En el boliche de la Chela los pescadores que volvieron de la isla se revientan las monedas que ganaron. Trajeron nutrias, carpinchos y un montón de pescado. En mesas de lata despintadas, en sillas que se clavan en la tierra, toman caña de durazno y juegan al 9.
Las voces se hacen más ásperas, esas primeras voces apagadas se van tornando vozarrones a medida que avanza la tarde y corren las botellas. Las cartas gastadas y húmedas giran, incansables, su ronda por la mesa. Generalmente no hay pelea y cuando hay, ya ninguno de los peleadores puede hacer demasiado daño, pero nunca se sabe. Como sea, lo cierto es la resaca ardiente como un desierto que van a arrastrar sin nada más.

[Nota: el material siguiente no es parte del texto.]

(* ===== verification/Worker.v ===== *)
(** * Worker: the goroutine that drives the outbound queue ([run], [flush],
    [signal] and [shutdown] of [mail/relay.go])

    The worker is a state machine next to the connections that fill the queue.
    Its steps are the pieces of [flush] between which other goroutines run:
    listing the directory, looking at the next file, one delivery attempt; and
    the [select] of [run], which picks any channel that is ready.  The
    channels [wake] and the ticker's hold one element each, [stop] is closed
    once. *)

From S2P Require Import Prelude GoStrings World Accounts Flags MailStore Token Config GoNet MailServer Relay.

(** Where the worker is: before [os.ReadDir], in the loop over the files,
    past the test of [stop] for a file, in the [select], or returned. *)
Inductive phase :=
| Listing
| Scanning (files : list (bytes * bool))
| Trying (name : bytes) (files : list (bytes * bool))
| Selecting
| Finished.

#[export] Instance phase_eq_dec : EqDecision phase.
Proof. solve_decision. Defined.

(** Is there an element in [wake], in the ticker's channel; is [stop] closed? *)
Record queue := Queue { q_wake : bool; q_tick : bool; q_stop : bool; q_phase : phase; q_world : world }.

Definition set_phase (p : phase) (q : queue) : queue := Queue (q_wake q) (q_tick q) (q_stop q) p (q_world q).
Definition set_queue_world (w : world) (q : queue) : queue := Queue (q_wake q) (q_tick q) (q_stop q) (q_phase q) w.

(** [newQueue], and [run] entering its first [flush]. *)
Definition newQueue (w : world) : queue := Queue false false false Listing w.

(** [q.signal]: a second element is dropped. *)
Definition signal (q : queue) : queue := Queue true (q_tick q) (q_stop q) (q_phase q) (q_world q).
(** A tick; the ticker drops it, too, if nobody received the last one. *)
Definition ticked (q : queue) : queue := Queue (q_wake q) true (q_stop q) (q_phase q) (q_world q).
(** [close(q.stop)] *)
Definition close_stop (q : queue) : queue := Queue (q_wake q) (q_tick q) true (q_phase q) (q_world q).

Section Worker.
Context {U : UnicodeTables} {Acc : Accounts} {Et : ErrorText} {Zo : Zone} (dir : path) (srv : Server).

(** The next file of [flush]. *)
Definition scan (q : queue) (files : list (bytes * bool)) : queue :=
  match files with
  | [] => set_phase Selecting q
  | (name, isdir) :: files =>
      if isdir || negb (HasSuffix name (B ".json")) then set_phase (Scanning files) q
      else if q_stop q then set_phase Selecting q
      else set_phase (Trying (TrimSuffix name (B ".json")) files) q
  end.

(** The entry of a file, and the attempt if it is due. *)
Definition try_entry (net : network) (range : list (bytes * list bytes) → list (bytes * list bytes)) (id : bytes) : M unit :=
  r ← readEntry dir id;
  match r with
  | Err _ => mret tt
  | Ok entry =>
      now ← Now;
      if now <? NextTry entry then mret tt
      else _ ← attempt dir net range srv entry; mret tt
  end.

(** A step of [flush]; nothing happens in the [select] and after the end. *)
Definition work (net : network) (range : list (bytes * list bytes) → list (bytes * list bytes)) (q : queue) : queue :=
  match q_phase q with
  | Listing =>
      let '(r, w) := os_ReadDir dir (q_world q) in
      set_queue_world w (set_phase (match r with Ok files => Scanning files | Err _ => Selecting end) q)
  | Scanning files => scan q files
  | Trying id files =>
      let '(_, w) := try_entry net range id (q_world q) in
      set_queue_world w (set_phase (Scanning files) q)
  | Selecting | Finished => q
  end.

(** The cases of the [select]. *)
Inductive case := CaseStop | CaseWake | CaseTick.
Definition ready (q : queue) (c : case) : bool :=
  match c with CaseStop => q_stop q | CaseWake => q_wake q | CaseTick => q_tick q end.
Definition select (c : case) (q : queue) : queue :=
  match c with
  | CaseStop => set_phase Finished q
  | CaseWake => Queue false (q_tick q) (q_stop q) Listing (q_world q)
  | CaseTick => Queue (q_wake q) false (q_stop q) Listing (q_world q)
  end.

(** ** Interleaving *)

Definition flushing (p : phase) : bool := match p with Selecting | Finished => false | _ => true end.

(** Who moves. *)
Inductive label :=
| Work (net : network) (range : list (bytes * list bytes) → list (bytes * list bytes))
| Select (c : case)
| Signal
| Tick
| Close
| Other (w : world).

Definition by_worker (l : label) : bool := match l with Work _ _ | Select _ => true | _ => false end.

(** What the other goroutines may do to the world in one step is the
    relation [others]. *)
Context (others : world → world → Prop).

Inductive step : queue → label → queue → Prop :=
| step_work q net range : flushing (q_phase q) = true → step q (Work net range) (work net range q)
| step_select q c : q_phase q = Selecting → ready q c = true → step q (Select c) (select c q)
| step_signal q : step q Signal (signal q)
| step_tick q : step q Tick (ticked q)
| step_close q : q_stop q = false → step q Close (close_stop q)
| step_other q w : others (q_world q) w → step q (Other w) (set_queue_world w q).

(** The worker can move. *)
Definition can_move (q : queue) : bool :=
  flushing (q_phase q) ||
  match q_phase q with Selecting => q_stop q || q_wake q || q_tick q | _ => false end.

(** An infinite run of the program, and that the scheduler does not neglect
    the worker. *)
Definition run (σ : nat → queue) (ℓ : nat → label) : Prop := ∀ n, step (σ n) (ℓ n) (σ (S n)).
Definition fair (σ : nat → queue) (ℓ : nat → label) : Prop :=
  ∀ n, can_move (σ n) = true → ∃ m, (n ≤ m)%nat ∧ by_worker (ℓ m) = true.
(** Nor does the [select]: if it is reached again and again with [stop]
    closed, it takes that case some time. *)
Definition fair_stop (σ : nat → queue) (ℓ : nat → label) : Prop :=
  ∀ n, q_stop (σ n) = true →
    (∀ m, (n ≤ m)%nat → q_phase (σ m) ≠ Finished → ∃ k c, (m ≤ k)%nat ∧ ℓ k = Select c) →
    ∃ m, (n ≤ m)%nat ∧ (ℓ m = Select CaseStop ∨ q_phase (σ m) = Finished).

End Worker.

A un costado, los gatos lamen y relamen, de puro vicio, las espinas y se tiran boca arriba o se revuelcan en el pasto, empanzados y ajenos.
Adentro de la casa y en la galería hay otras mesas. Adentro de la casa, la Chela atiende, limpia y cocina. Ahora, por ejemplo, hace chupín y queso de chancho y cuando estén fríos los va guardar en la heladera junto a la mortadela eterna y los lupines. Cuando todos se vayan, la casa entera va a quedar quieta y muda y una nube de bichos va a dar mil millones de vueltas alrededor de cada foquito prendido. Cuando todos se vayan, la casa entera va oler a vino. La Chela no toma casi nunca pero si levanta un vaso, las hijas van a esconder las cuchillas, las tijeras y las gillettes porque la Chela se corta, casi siempre los brazos, mucho.
La Jesi, la más chica, lava ropa a mano, en el fondo. El agua fría le hace doler los dedos y el jabón blanco le perfuma la piel suave. Ahora friega el vestido que se puso en el baile y recuerda y se muerde el labio. Piensa en el Maxi que no aparece y siente que el piercing de la panza se le tensa. Alrededor de todo, el cielo se pone rojizo y la tarde se apaga lenta como una cumbia triste.